(PROVIDED DATA):
(* ===== verification/ControlPlaneExamples.v ===== *)
(** * A run of the control plane

    A cluster without failures that satisfies the laws of [ControlPlane]: an application is
    created, the application controller writes its plotter, and the plotter controller
    deploys its blueprint. *)
From stdpp Require Import base gmap strings list numbers relations.
From S2P Require Import Prelude GoStrings Types External Utils Policy AdminConfig World MultiCluster Storage SelectModules PlotterGen Conditions ResourceGen AppController AppFacts AppExamples AppLiveness PlotterController PlotterFacts ControlPlane.

Module ControlPlaneExample.
Import SelectExamples PlotterExamples AppExamples.

Record world := mkWorld {
  w_apps : gmap NamespacedName FybrikApplication;
  w_plots : gmap NamespacedName Plotter;
  (** the blueprint on each cluster *)
  w_blueprints : gmap string Blueprint
}.

(** The objects that are stored under their own keys. *)
Definition stored {T} (key : T -> NamespacedName) (m : gmap NamespacedName T) (k : NamespacedName) : option T :=
  match m !! k with Some o => if decide (key o = k) then Some o else None | None => None end.

Definition found {T} (o : option T) : T + error := match o with Some o => inl o | None => inr ConcreteStore.notFound end.

Definition objects {T} (key : T -> NamespacedName) (get : world -> gmap NamespacedName T)
    (put : gmap NamespacedName T -> world -> world) : ObjectClient world T := {|
  Get k w := Done (found (stored key (get w) k), w);
  List_ ns w := Done (inl [], w);
  Create o w := Done (inl o, put (<[key o := o]> (get w)) w);
  Update o w := match stored key (get w) (key o) with
                | Some _ => Done (inl o, put (<[key o := o]> (get w)) w)
                | None => Done (inr ConcreteStore.notFound, w)
                end;
  StatusUpdate o w := match stored key (get w) (key o) with
                      | Some _ => Done (inl o, put (<[key o := o]> (get w)) w)
                      | None => Done (inr ConcreteStore.notFound, w)
                      end;
  Delete o w := Done (None, put (delete (key o) (get w)) w);
  CreateOrUpdate o f w := Done (None, put (<[key o := f (default o (stored key (get w) (key o)))]> (get w)) w);
  RetryOnConflict f o := f o |}.

Definition appClient : ObjectClient world FybrikApplication :=
  objects ObjectKey w_apps (fun m w => mkWorld m (w_plots w) (w_blueprints w)).
Definition plotClient : ObjectClient world Plotter :=
  objects ObjectKey w_plots (fun m w => mkWorld (w_apps w) m (w_blueprints w)).
Definition moduleClient : ObjectClient world FybrikModule :=
  let c := ConcreteStore.absent in {|
    Get := Get c; List_ _ w := Done (inl [theModule], w); Create := Create c; Update := Update c;
    StatusUpdate := StatusUpdate c; Delete := Delete c; CreateOrUpdate := CreateOrUpdate c; RetryOnConflict f o := f o |}.

Definition client : Client world := {|
  Applications := appClient; Plotters := plotClient; Blueprints := ConcreteStore.absent; ModulesClient := moduleClient;
  ListStorageAccounts _ w := Done (inl [account], w);
  GetSecret _ w := Done (inr ConcreteStore.notFound, w);
  GetConfigMap _ w := Done (inl {[ "ClusterName" := "thegreendragon"; "Region" := "theshire" ]}, w) |}.

Definition controller : Reconciler world :=
  mkReconciler client "FybrikApplication" allow (fun _ _ => inl asset)
    (@PlotterInterface.interface (Concrete.env []) Concrete.semantic _ plotClient) (fun w => Done (inl [cluster], w))
    (mkProvision (fun _ _ _ w => Done (None, w)) (fun _ w => Done (None, w))
       (fun _ w => Done (inl (mkProvisionedStorageStatus true ""), w)) (fun _ _ w => Done (None, w)))
    (evaluator true).

Definition blueprintKey (b : Blueprint) : NamespacedName := ObjectKey b.
Definition putBlueprint (c : string) (b : Blueprint) (w : world) : world :=
  mkWorld (w_apps w) (w_plots w) (<[c := b]> (w_blueprints w)).
Definition clusters : ClusterManager world := {|
  GetClusters w := Done (inl [cluster], w);
  GetBlueprint c ns name w := Done (inl (w_blueprints w !! c), w);
  CreateBlueprint c b w := Done (None, putBlueprint c b w);
  UpdateBlueprint c b w := Done (None, putBlueprint c b w);
  DeleteBlueprint c _ _ w := Done (None, mkWorld (w_apps w) (w_plots w) (delete c (w_blueprints w))) |}.
Definition deployer : PlotterReconciler world :=
  mkPlotterReconciler plotClient "Plotter" clusters (fun w => Done (7%Z, w)) (fun _ w => Done (1%Z, w)).

Definition apps (w : world) : NamespacedName -> option FybrikApplication := stored ObjectKey (w_apps w).
Definition plots (w : world) : NamespacedName -> option Plotter := stored ObjectKey (w_plots w).
Definition deployed (w : world) (c : string) (k : NamespacedName) : option BlueprintSpec :=
  match w_blueprints w !! c with
  | Some b => if decide (blueprintKey b = k) then Some (bp_Spec b) else None
  | None => None
  end.

Lemma stored_key {T} (key : T -> NamespacedName) m k o : stored key m k = Some o -> m !! k = Some o /\ key o = k.
Proof. unfold stored. destruct (m !! k); [|done]. case_decide; naive_solver. Qed.

Lemma stored_insert {T} (key : T -> NamespacedName) m k o o' :
  stored key (<[key o := o']> m) k = Some o' \/ stored key (<[key o := o']> m) k = None \/
  stored key (<[key o := o']> m) k = stored key m k.
Proof.
  unfold stored. destruct (decide (k = key o)) as [->|Hne].
  - rewrite lookup_insert_eq. case_decide; auto.
  - rewrite lookup_insert_ne by done. auto.
Qed.

Lemma stored_put {T} (key : T -> NamespacedName) m o : stored key (<[key o := o]> m) (key o) = Some o.
Proof. unfold stored. by rewrite lookup_insert_eq, decide_True. Qed.

Lemma stored_delete {T} (key : T -> NamespacedName) m k k' o : stored key (delete k' m) k = Some o -> stored key m k = Some o.
Proof.
  unfold stored. destruct (decide (k = k')) as [->|Hne]; [by rewrite lookup_delete_eq|]. by rewrite lookup_delete_ne.
Qed.

Lemma same_quiet {A} (f : world -> A) : calls (quiet apps plots deployed) (fun w => Done (f w, w)).
Proof. intros w. by exists (f w), w. Qed.

(** A plotter that is written. *)
Lemma put_plotter P k p w : P (plan_of p) ->
  writes apps plots deployed P (fun _ _ => False) w (mkWorld (w_apps w) (<[k := p]> (w_plots w)) (w_blueprints w)).
Proof.
  intros HP. split; [done| |auto]. intros k' q. unfold plots, stored. simpl.
  destruct (decide (k' = k)) as [->|Hne].
  - rewrite lookup_insert_eq. case_decide; [|done]. intros [= <-]. by right.
  - rewrite lookup_insert_ne by done. intros Hq. left. by exists q.
Qed.

Lemma write_plotter :
  stores_plotter (H0 := Concrete.k8s) apps plots deployed (Update plotClient) /\
  stores_plotter (H0 := Concrete.k8s) apps plots deployed (StatusUpdate plotClient).
Proof.
  split; intros p w; simpl; destruct (stored _ _ _); eexists _, _; (split; [reflexivity|]);
    (split; [first [exact (put_plotter (fun s => s = plan_of p) _ p w eq_refl)|apply writes_preorder]|reflexivity]).
Qed.

Lemma put_blueprint c b w :
  writes apps plots deployed (fun _ => False) (fun c' s => c' = c /\ s = bp_Spec b) w (putBlueprint c b w).
Proof.
  split; [done|eauto|]. intros c' k s. unfold deployed. simpl. destruct (decide (c' = c)) as [->|Hne].
  - rewrite lookup_insert_eq. case_decide; [|done]. intros [= <-]. by right.
  - rewrite lookup_insert_ne by done. by left.
Qed.

Lemma example_laws :
  @laws Concrete.k8s (Concrete.env []) Concrete.semantic world controller deployer apps plots deployed.
Proof.
  split; try (intros; apply same_quiet).
  - intros ns w. eexists _, w. split; [reflexivity|]. split; [reflexivity|]. intros l [= <-]. apply Forall_singleton, theModule_wf.
  - intros k w. eexists _, w. split; [reflexivity|]. split; [reflexivity|]. intros a E.
    unfold apps. destruct (stored ObjectKey (w_apps w) k) as [a'|] eqn:Es; [|discriminate E].
    injection E as <-. split; [done|]. by destruct (stored_key _ _ _ _ Es).
  - intros a a0 w Ha. simpl. fold (apps w (ObjectKey a)). rewrite Ha. eexists _, _, a. split; [reflexivity|].
    split; [done|]. split; [done|]. split; [by left|]. split; [|split; [done|]; split; [done|]; split; [done|]; left; apply stored_put].
    intros k x Hx. unfold apps in *. simpl in Hx.
    destruct (decide (k = ObjectKey a)) as [->|Hne]; [rewrite stored_put in Hx; naive_solver|].
    unfold stored in *. rewrite lookup_insert_ne in Hx by done. by left.
  - intros a a0 w Ha _. simpl. fold (apps w (ObjectKey a)). rewrite Ha. eexists _, _. split; [reflexivity|].
    split; [done|]. split; [|done]. intros k x Hx. unfold apps in *. simpl in Hx.
    destruct (decide (k = ObjectKey a)) as [->|Hne]; [rewrite stored_put in Hx; naive_solver|].
    unfold stored in *. rewrite lookup_insert_ne in Hx by done. by left.
  - reflexivity.
  - intros k w. eexists _, w. split; [reflexivity|]. split; [reflexivity|]. intros p E.
    unfold plots. destruct (stored ObjectKey (w_plots w) k) as [p'|]; [|discriminate E]. by injection E as <-.
  - intros p f P HP w. eexists _, _. split; [reflexivity|]. apply (put_plotter P), HP.
  - intros p w. eexists _, _. split; [reflexivity|]. split; [done| |by left].
    intros k q Hq%stored_delete. left. by exists q.
  - apply write_plotter.
  - apply write_plotter.
  - intros c b w. eexists _, _. split; [reflexivity|]. apply put_blueprint.
  - intros c b w. eexists _, _. split; [reflexivity|]. apply put_blueprint.
  - intros c ns name w. eexists _, _. split; [reflexivity|]. split; [done|eauto|]. intros c' k s. unfold deployed. simpl.
    destruct (decide (c' = c)) as [->|Hne]; [by rewrite lookup_delete_eq|]. rewrite lookup_delete_ne by done. by left.
Qed.

(** ** The run *)
Definition notebook : FybrikApplication := AppLivenessExample.notebook.
Definition empty : world := mkWorld ∅ ∅ ∅.
Definition submitted : world := mkWorld {[ ObjectKey notebook := notebook ]} ∅ ∅.
Definition Reconcile_app := @AppController.Reconcile canonical_range Concrete.k8s (Concrete.env []) Concrete.accept_all
  verbatim noEncoding world controller.
Definition Reconcile_plotter := @PlotterController.Reconcile canonical_range Concrete.k8s world deployer.

(** The world a pass leaves. *)
Definition left_by {A} (c : M world A) (w : world) : world := match c w with Done (_, w') => w' | Panic _ => w end.
Lemma left_run {A} (c : M world A) w :
  match c w with Done _ => True | Panic _ => False end -> exists a, c w = Done (a, left_by c w).
Proof. unfold left_by. destruct (c w) as [[a w']|]; [eauto|done]. Qed.

Definition planned : world := left_by (Reconcile_app (ObjectKey notebook)) submitted.
Definition plotterName : NamespacedName := mkNamespacedName "notebook-fybrik-system" "fybrik-system".
Definition running : world := left_by (Reconcile_plotter plotterName) planned.

Lemma run : rtc (@step canonical_range Concrete.k8s (Concrete.env []) Concrete.accept_all verbatim noEncoding world
  controller deployer apps plots deployed) empty running.
Proof.
  apply rtc_l with submitted.
  { apply other_step. split; [|done..]. intros k a Hk%stored_key. destruct Hk as [Hk _]. simpl in Hk.
    apply lookup_singleton_Some in Hk as [_ <-]. right. left. split; [apply Forall_singleton; discriminate|]. by split. }
  apply rtc_l with planned.
  { destruct (left_run (Reconcile_app (ObjectKey notebook)) submitted) as (res & E); [by vm_compute|].
    by eapply application_step. }
  apply rtc_once. destruct (left_run (Reconcile_plotter plotterName) planned) as (res & E); [by vm_compute|].
  by eapply plotter_step.
Qed.

(** The run ends with a plotter with a flow and a blueprint with two modules. *)
Lemma running_state :
  (exists q, plots running plotterName = Some q /\ length (plotter_Flows (pl_Spec q)) = 1) /\
  exists c k s, deployed running c k = Some s /\ size (bpspec_Modules s) = 2.
Proof.
  split.
  - assert (match plots running plotterName with Some q => length (plotter_Flows (pl_Spec q)) = 1 | None => False end) as Hq
      by (vm_compute; reflexivity).
    destruct (plots running plotterName) as [q|]; [exists q; split; [reflexivity|exact Hq]|destruct Hq].
  - exists "thegreendragon", plotterName.
    assert (match deployed running "thegreendragon" plotterName with Some s => size (bpspec_Modules s) = 2 | None => False end) as Hs
      by (vm_compute; reflexivity).
    destruct (deployed running "thegreendragon" plotterName) as [s|]; [exists s; split; [reflexivity|exact Hs]|destruct Hs].
Qed.

Definition since_empty : FybrikApplication -> Prop :=
  @stored_since canonical_range Concrete.k8s (Concrete.env []) Concrete.accept_all verbatim noEncoding world
    controller deployer apps plots deployed empty.

Lemma control_plane_safe_witness :
  (forall key, returns (Reconcile_app key running) /\ returns (Reconcile_plotter key running)) /\
  (exists q a wc modules regions clusters, plots running plotterName = Some q /\ since_empty a /\
     owned_by a (meta_Labels (pl_Meta q)) /\ length (plotter_Flows (pl_Spec q)) = 1 /\
     @serves_owner Concrete.k8s (Concrete.env []) Concrete.accept_all _ controller a wc
       (plotterGenerator controller a modules clusters regions) (pl_Spec q)) /\
  (exists c k s, deployed running c k = Some s /\ size (bpspec_Modules s) = 2 /\
     @blueprint_ok canonical_range Concrete.k8s (Concrete.env []) Concrete.accept_all _ controller deployer since_empty c s).
Proof.
  destruct (@control_plane_safe canonical_range Concrete.k8s (Concrete.env []) Concrete.accept_all verbatim noEncoding
    Concrete.semantic world Concrete.k8s_nested controller deployer apps plots deployed empty running
    example_laws ltac:(by split) run) as (Hret & Hplots & Hdep).
  split; [exact Hret|]. destruct running_state as [(q & Hq & Hne) (c & k & s & Hs & Hm)]. split.
  - destruct (Hplots _ _ Hq) as (a & wc & ms & rs & cs & v & v' & u & Hseen & Hown & _ & _ & Hserves).
    exists q, a, wc, ms, rs, cs. split; [exact Hq|]. split; [exact Hseen|]. split; [exact Hown|]. split; [exact Hne|exact Hserves].
  - exists c, k, s. split; [exact Hs|]. split; [exact Hm|]. exact (Hdep _ _ _ Hs).
Defined.
End ControlPlaneExample.
(* ===== verification/ModuleController.v ===== *)
(** * The module controller

    [manager/controllers/app/fybrikmodule_controller.go] and the validating webhook
    [manager/apis/app/v1alpha1/fybrikmodule_webhook.go]: a module is validated against
    the taxonomy once for each of its generations. *)
From stdpp Require Import base gmap strings list numbers.
From S2P Require Import Prelude GoStrings Types External Utils Policy World Storage SelectModules PlotterGen Conditions AppController.

(** The JSON form of a module. *)
Class ModuleEncoder := { encodeModule : FybrikModule -> value }.

Record ModuleReconciler (W : Type) := mkModuleReconciler {
  mr_Client : ObjectClient W FybrikModule;
  mr_Name : string
}.
Arguments mkModuleReconciler {W}.
Arguments mr_Client {W}.
Arguments mr_Name {W}.

Section Controller.
Context `{K8sMeta, Runtime, Schema, ModuleEncoder} {W : Type}.
Implicit Types (r : ModuleReconciler W) (m : FybrikModule).

Definition ModuleTaxonomy : string := "/tmp/taxonomy/fybrik_module.json".

(** [ValidateFybrikModule], also as the method the webhook calls. *)
Definition ValidateFybrikModule m (taxonomyFile : string) : option error :=
  taxonomyError "FybrikModule" (module_Name m) (TaxonomyCheck (encodeModule m) taxonomyFile).

Definition ValidateCreate m : option error := ValidateFybrikModule m "/tmp/taxonomy/fybrik_module.json".
Definition ValidateUpdate m : option error := ValidateCreate m.
Definition ValidateDelete m : option error := None.

Definition moduleConditions m : list Condition := modstatus_Conditions (module_Status m).
Definition setModuleConditions (cs : list Condition) m : FybrikModule :=
  m <| module_Status := mkFybrikModuleStatus cs |>.

(** The condition a module starts from. *)
Definition validationCondition m : Condition :=
  match moduleConditions m with
  | [] => mkCondition ValidCondition ConditionUnknown "" 0
  | c :: _ => c
  end.

(** The validation, skipped when the webhook has done it. *)
Definition validationError m : option error :=
  if Getenv "ENABLE_WEBHOOKS" <>? "true" then ValidateFybrikModule m ModuleTaxonomy else None.

(** The conditions the reconciliation starts from. *)
Definition initConditions m : FybrikModule :=
  setModuleConditions (validationCondition m :: tail (moduleConditions m)) m.

(** Whether the condition is unknown or belongs to another generation. *)
Definition outdated m : bool :=
  negb (Z.eqb (cond_ObservedGeneration (validationCondition m)) (meta_Generation (module_Meta m))) ||
  (cond_Status (validationCondition m) =? ConditionUnknown).

Definition newCondition m : Condition :=
  let version := meta_Generation (module_Meta m) in
  match validationError m with
  | Some err => mkCondition (cond_Type (validationCondition m)) ConditionFalse (Error err) version
  | None => mkCondition (cond_Type (validationCondition m)) ConditionTrue "" version
  end.

(** The status [Reconcile] computes. *)
Definition validateModule m : FybrikModule :=
  let m := initConditions m in
  if outdated m then setModuleConditions (newCondition m :: tail (moduleConditions m)) m else m.

Definition Reconcile r (req : NamespacedName) : M W (Result * option error) :=
  got ← Get (mr_Client r) req;
  match got with
  | inr err => mret (noResult, IgnoreNotFound err)
  | inl m =>
      match meta_DeletionTimestamp (module_Meta m) with
      | Some _ => mret (noResult, None)
      | None =>
          u ← UpdateStatus (mr_Client r) (validateModule m);
          mret (noResult, u.2)
      end
  end.

(** ** The recorded verdict *)

Lemma initConditions_id m : moduleConditions m <> [] -> initConditions m = m.
Proof. by destruct m as [? ? [[|c rest]]]. Qed.

Lemma initConditions_kept m : validationCondition (initConditions m) = validationCondition m /\
  module_Meta (initConditions m) = module_Meta m /\
  moduleConditions (initConditions m) = validationCondition m :: tail (moduleConditions m).
Proof. by destruct m as [? ? []]. Qed.

Lemma initConditions_outdated m : outdated (initConditions m) = outdated m.
Proof. unfold outdated. by destruct (initConditions_kept m) as (-> & -> & _). Qed.

Lemma validateModule_stable m : outdated m = false -> moduleConditions m <> [] -> validateModule m = m.
Proof. intros Ho Hne. unfold validateModule. by rewrite (initConditions_id m Hne), Ho. Qed.

Lemma newCondition_verdict m : cond_ObservedGeneration (newCondition m) = meta_Generation (module_Meta m) /\
  cond_Status (newCondition m) <> ConditionUnknown /\
  (cond_Status (newCondition m) = ConditionTrue <-> validationError m = None).
Proof. unfold newCondition. by destruct (validationError m). Qed.

Lemma outdated_false m c rest : moduleConditions m = c :: rest ->
  cond_ObservedGeneration c = meta_Generation (module_Meta m) -> cond_Status c <> ConditionUnknown -> outdated m = false.
Proof.
  intros Hc Hg Hs. unfold outdated, validationCondition. rewrite Hc, Hg, Z.eqb_refl. simpl. by apply String.eqb_neq.
Qed.

(** After a reconciliation the first condition of a module gives the verdict on its
    current generation, never "Unknown"; it is renewed exactly when the previous one
    was unknown or of another generation, and then it holds if and only if the
    validation finds nothing; reconciling again changes nothing. *)
Theorem validateModule_current m :
  exists c rest, moduleConditions (validateModule m) = c :: rest /\
    cond_ObservedGeneration c = meta_Generation (module_Meta m) /\ cond_Status c <> ConditionUnknown /\
    (if outdated m then cond_Status c = ConditionTrue <-> validationError (initConditions m) = None
     else c = validationCondition m) /\
    validateModule (validateModule m) = validateModule m.
Proof.
  destruct (initConditions_kept m) as (_ & Hm & Hcs).
  assert (exists c rest, moduleConditions (validateModule m) = c :: rest /\
    module_Meta (validateModule m) = module_Meta m /\
    cond_ObservedGeneration c = meta_Generation (module_Meta m) /\ cond_Status c <> ConditionUnknown /\
    (if outdated m then cond_Status c = ConditionTrue <-> validationError (initConditions m) = None
     else c = validationCondition m)) as (c & rest & Hc & Hmeta & Hg & Hs & Hv).
  { unfold validateModule. rewrite initConditions_outdated. destruct (outdated m) eqn:Ho.
    - destruct (newCondition_verdict (initConditions m)) as (Hg & Hs & Hv). rewrite Hm in Hg.
      eexists _, _. split; [reflexivity|]. split; [by rewrite <- Hm|done].
    - eexists _, _. split; [exact Hcs|]. unfold outdated in Ho. apply orb_false_iff in Ho as [Hgen Hst].
      apply negb_false_iff, Z.eqb_eq in Hgen. apply String.eqb_neq in Hst. done. }
  exists c, rest. do 4 (split; [done|]).
  apply validateModule_stable; [|by rewrite Hc]. apply (outdated_false _ c rest); [done|by rewrite Hmeta|done].
Qed.
End Controller.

(AIM OF THE EXERCISE): Each line of the listing above that includes the word "mkWorld" should be copied.

(YOUR RESPONSE):
Record world := mkWorld {
  objects ObjectKey w_apps (fun m w => mkWorld m (w_plots w) (w_blueprints w)).
  objects ObjectKey w_plots (fun m w => mkWorld (w_apps w) m (w_blueprints w)).
  mkWorld (w_apps w) (w_plots w) (<[c := b]> (w_blueprints w)).
  DeleteBlueprint c _ _ w := Done (None, mkWorld (w_apps w) (w_plots w) (delete c (w_blueprints w))) |}.
  writes apps plots deployed P (fun _ _ => False) w (mkWorld (w_apps w) (<[k := p]> (w_plots w)) (w_blueprints w)).
Definition empty : world := mkWorld ∅ ∅ ∅.
Definition submitted : world := mkWorld {[ ObjectKey notebook := notebook ]} ∅ ∅.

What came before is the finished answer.